In truth, there wasn’t a drop of alcohol anywhere on the property. The only thing Remy drank besides bottled water, which he bought by the case, was the sun-brewed iced tea he sometimes made from it. Alcohol was poison to the system. He just liked letting these sanctimonious pricks think what they wanted to think about him anyway.
They were typical government issue, those two, the way they saw everything and nothing at the same time. If they looked a little closer, they’d know when they were being tested, and what they were up against.
“One other thing,” he added. “No more pickups.” He prodded the dead boy with his foot. “That part ain’t been working out so well, you know? I’ll do the disposals, starting with him.”
“Agreed. He’s all yours.”
They drove off without even a good-bye wave. Remy waved, then he waited until he couldn’t hear the car anymore, and got to work.
The kid was just skin and bones, and it didn’t take any more cutting to get him ready than it would have for a girl. Two at the knees, two at the hips, two at the shoulders, one at the neck. Then one long swipe down the middle of his skinny little torso. It was messier with the knife than it might have been with a chain saw or an ax, but Remy liked wet work, always had.
Once that was done, it took only about ten minutes to get the Philly Flash through the machine and into a plastic bag. It was amazing how light the bags always felt—as if it was something more than just foam and residue that got left behind inside the chipper.
He took a shovel and a flashlight from the cabin and threw the bag into a wheelbarrow. Then he started walking into the woods. It didn’t matter which way.

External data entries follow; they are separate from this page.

Lemma imsi_run (k : unit -> H B) t b :
  key_value Src "IMSI" = Ok (Some t) -> length t = 18%nat -> Hex.unhex t = Some b -> node_ok d ->
  bind (Get_Key_Value_IMSI Src) k (mkH d l w) =
  k tt (mkH (patch (patch d (Z.to_nat (f_off Spm.sIMSI)) t) (Z.to_nat (f_off Spm.IMSI)) b) l w).
Proof.
  intros E Hl Hb Hd. unfold Get_Key_Value_IMSI. rewrite bind_assoc, (lift_run _ _ _ _ E).
  pose proof (Hex.unhex_length _ _ Hb) as Hlb.
  rewrite bind_assoc, cpy_run; [|done|done|rewrite Hl; done].
  set (d1 := patch d _ t).
  assert (N1 : length d1 = Z.to_nat spm_size) by (apply node_patch; [done|done|rewrite Hl; done]).
  unfold fill, bind. cbn [nd logs w_io].
  rewrite (Hex.str2Hex_hex t b (zeros (64 - length t))); [|done|by destruct t|].
  2: { rewrite length_drop, N1. unfold spm_size, Spm.IMSI. cbn [f_off]. lia. }
  cbn [nd logs w_io ret]. unfold ret. do 2 f_equal. unfold patch.
  rewrite take_0, drop_drop. done.
Qed.
End Run.

(** ** The node, piece by piece *)

Definition vpn_node (v : Z) (d : bytes) : bytes :=
  let d := fset Spm.vpn v d in
  if Z.eqb (u8 v) 0 then fset Spm.ifVPN 0 d
  else if Z.eqb (u8 v) 1 then fset Spm.ifVPN 8 d
  else if Z.eqb (u8 v) 2 then fset Spm.ifVPN 16 d else d.

Lemma vpn_run {B} Src z d l w (k : unit -> H B) :
  Get_Key_Value_Int Src "ifVPN" = Ok z -> node_ok d ->
  bind (Get_Key_Value_VPN Src) k (mkH d l w) = k tt (mkH (vpn_node z d) l w).
Proof.
  intros E Hd. unfold Get_Key_Value_VPN. rewrite bind_assoc, (lift_run _ _ _ _ E). run.
  rewrite nget_same by node_side. change (z mod 256 ^ f_size Spm.vpn) with (u8 z). unfold vpn_node.
  destruct (u8 z) as [|[[p|p|]|[p|p|]|]|p]; done.
Qed.

Lemma vpn_node_ok v d : node_ok d -> node_ok (vpn_node v d).
Proof. intros. unfold vpn_node. repeat case_match; eauto with node. Qed.

Lemma vpn_node_get F v d :
  node_ok d -> declared F = true -> apart F Spm.vpn = true -> apart F Spm.ifVPN = true ->
  fbytes F (vpn_node v d) = fbytes F d.
Proof. intros. unfold vpn_node. repeat case_match; by repeat rewrite nbytes_other by eauto with node. Qed.

Lemma vpn_node_mark v d : node_ok d -> fget Spm.ifVPN (vpn_node v d) = vpn_mark v (fget Spm.ifVPN d).
Proof. intros. unfold vpn_node, vpn_mark. repeat case_match; by member_simp. Qed.
#[local] Hint Resolve vpn_node_ok : node.

(** The integers and the APN. *)
Definition node1 (v : offer) (d : bytes) : bytes :=
  let d := fset Spm.minite_Remain (o_mins v) d in
  let d := fset Spm.lastStart (o_last v) d in
  let d := fset Spm.ifTest (o_test v) d in
  let d := fset Spm.orderType (o_order v) d in
  let d := fset Node.ifRoam (o_roam v) d in
  let d := fset Node.speedType (o_speed v) d in
  let d := fset Node.NeedFile (o_file v) d in
  let d := patch d (Z.to_nat (f_off Node.APN)) (o_apn v) in
  fset Node.IsApn 1 d.

(** VPN, factory flag, the address of the SIM card, the speed text. *)
Definition node2 (v : offer) (d : bytes) : bytes :=
  let d := vpn_node (o_vpn v) d in
  let d := fset Spm.factoryFlag 0 d in
  let d := fset Port_as_int (atoi (o_port v)) (patch d (Z.to_nat (f_off Node.IP)) (o_ip v)) in
  let d := fset Node.Channel_ID (atoi (o_chan v)) (fset Node.SimBank_ID (atoi (o_bank v)) d) in
  patch d (Z.to_nat (f_off Spm.speedStr)) (o_str v).

(** Activation, IMEI, IMSI, network selection, result. *)
Definition node3 (v : offer) (b d : bytes) : bytes :=
  let d := fset Node.Vusim_Active_Flag 0 d in
  let d := fset Node.IMEI (atoll (o_imei v)) d in
  let d := patch (patch d (Z.to_nat (f_off Spm.sIMSI)) (o_imsi v)) (Z.to_nat (f_off Spm.IMSI)) b in
  let d := fset Node.IsNet 2 (patch d (Z.to_nat (f_off Node.Selnet)) (o_net v)) in
  let d := if Z.eqb (u8 (o_speed v)) 1 then fset Node.speedType 4 d else d in
  fset Spm.Result 0 d.

(** [room]: the copies stay inside the node. *)
Ltac room :=
  first [done | unfold spm_size, Node.APN, Node.IP, Node.Selnet, Spm.speedStr, Spm.sIMSI, Spm.IMSI; cbn [f_off]; lia].

(** A copy inside member [G] leaves the members apart from [G] alone. *)
Lemma bytes_patch F (G : field) (c : bytes) d :
  node_ok d -> declared F = true -> declared G = true -> apart F G = true ->
  Z.of_nat (length c) <= f_size G ->
  fbytes F (patch d (Z.to_nat (f_off G)) c) = fbytes F d.
Proof.
  intros Hd HF HG Ha Hc. apply apart_disjoint in Ha.
  destruct (declared_fits F d HF Hd) as (?&?&?), (declared_fits G d HG Hd) as (?&?&?).
  apply fbytes_patch_other; [done|lia|]. unfold disjoint in Ha. lia.
Qed.

Lemma take_patch F (c : bytes) d :
  node_ok d -> declared F = true -> Z.of_nat (length c) <= f_size F ->
  take (length c) (fbytes F (patch d (Z.to_nat (f_off F)) c)) = c.
Proof.
  intros Hd HF Hc. destruct (declared_fits F d HF Hd) as (?&?&?).
  unfold fbytes. rewrite take_take. apply fbytes_patch_same; lia.
Qed.

Lemma starts_intro F (c : bytes) d :
  Z.of_nat (length c) <= f_size F -> take (length c) (fbytes F d) = c -> starts F c d.
Proof.
  intros Hc Ht. unfold starts. rewrite <-Ht at 2. unfold fbytes. cbn [f_off f_size].
  rewrite take_take, Nat2Z.id. f_equal. lia.
Qed.

(** [fsz]: a copied text fits its member. *)
Ltac fsz := unfold Node.APN, Node.IP, Node.Selnet, Spm.speedStr, Spm.sIMSI, Spm.IMSI; cbn [f_size]; lia.

(** [deep]: read a member through all the writes to other members. *)
Ltac node_in :=
  repeat first [ assumption | apply vpn_node_ok | apply node_fset; [reflexivity|] | apply node_patch; [|room|room] ].

Ltac deep :=
  repeat first
    [ rewrite nbytes_other by (first [eassumption|reflexivity|node_in])
    | rewrite vpn_node_get by (first [eassumption|reflexivity|node_in])
    | rewrite bytes_patch; [|node_in|first [eassumption|reflexivity]|reflexivity|first [eassumption|reflexivity]|fsz] ].

Lemma get_same F z d : node_ok d -> declared F = true -> le_dec (fbytes F (fset F z d)) = z mod 256 ^ f_size F.
Proof. intros. by apply nget_same. Qed.

(** [got]: a member set by one of the writes. *)
Ltac got := deep; rewrite get_same by (first [reflexivity|node_in]); reflexivity.

(** A copy that fills a member. *)
Lemma whole_patch F (c : bytes) d :
  node_ok d -> declared F = true -> length c = Z.to_nat (f_size F) ->
  fbytes F (patch d (Z.to_nat (f_off F)) c) = c.
Proof.
  intros Hd HF Hc. destruct (declared_fits F d HF Hd) as (?&?&?).
  apply fbytes_patch_same; lia.
Qed.

Section Sizes.
Context (Src : bytes) (v : offer) (b : bytes) (Hv : offers Src v) (Hb : Hex.unhex (o_imsi v) = Some b).

Lemma lengths :
  (length (o_apn v) <= 64)%nat /\ (length (o_ip v) <= 16)%nat /\ (length (o_str v) <= 40)%nat /\
  length (o_imsi v) = 18%nat /\ length b = 9%nat /\ (length (o_net v) <= 8)%nat.
Proof.
  pose proof (Hex.unhex_length _ _ Hb). destruct Hv as [].
  destruct v_apn0, v_ip0 as (_&_&_&?), v_str0, v_imsi0 as (_&?&_), v_net0. split_and!; lia.
Qed.

Lemma node1_ok d : node_ok d -> node_ok (node1 v d).
Proof. intros. pose proof lengths as (?&?&?&?&?&?). unfold node1. apply node_fset; [done|]. apply node_patch; [eauto 20 with node|room|room]. Qed.

Lemma node2_ok d : node_ok d -> node_ok (node2 v d).
Proof.
  intros. pose proof lengths as (?&?&?&?&?&?). unfold node2. apply node_patch; [|room|room].
  do 3 (apply node_fset; [done|]). apply node_patch; [eauto 20 with node|room|room].
Qed.

Lemma node3_ok d : node_ok d -> node_ok (node3 v b d).
Proof.
  intros. pose proof lengths as (?&?&?&?&?&?). unfold node3.
  assert (N : node_ok (fset Node.IsNet 2 (patch (patch (patch (fset Node.IMEI (atoll (o_imei v)) (fset Node.Vusim_Active_Flag 0 d))
    (Z.to_nat (f_off Spm.sIMSI)) (o_imsi v)) (Z.to_nat (f_off Spm.IMSI)) b) (Z.to_nat (f_off Node.Selnet)) (o_net v)))).
  { apply node_fset; [done|]. apply node_patch; [|room|room]. apply node_patch; [|room|room].
    apply node_patch; [eauto with node|room|room]. }
  case_match; eauto with node.
Qed.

Wherever this kid landed, he was going to disappear forever.
“Never to be seen or heard from again,” Remy muttered to himself. He bobbled his head up and down and side to side as he walked, and started to laugh. “No. No. No. No. Never. No. No. No. No.”
Chapter 21
A LOUD NOISE woke me in the middle of the night. Something had fallen and broken downstairs. I was almost sure of it.
I looked at the clock. Saw it was just after four thirty. “Did you hear that?”
Bree raised her head off the pillow. “Hear what? I just woke up. If I’m awake.”
I was already out of bed and pulling on a pair of sweats.
“Alex, what is it?”
“I don’t know yet. I’ll go see. I’ll be right back.”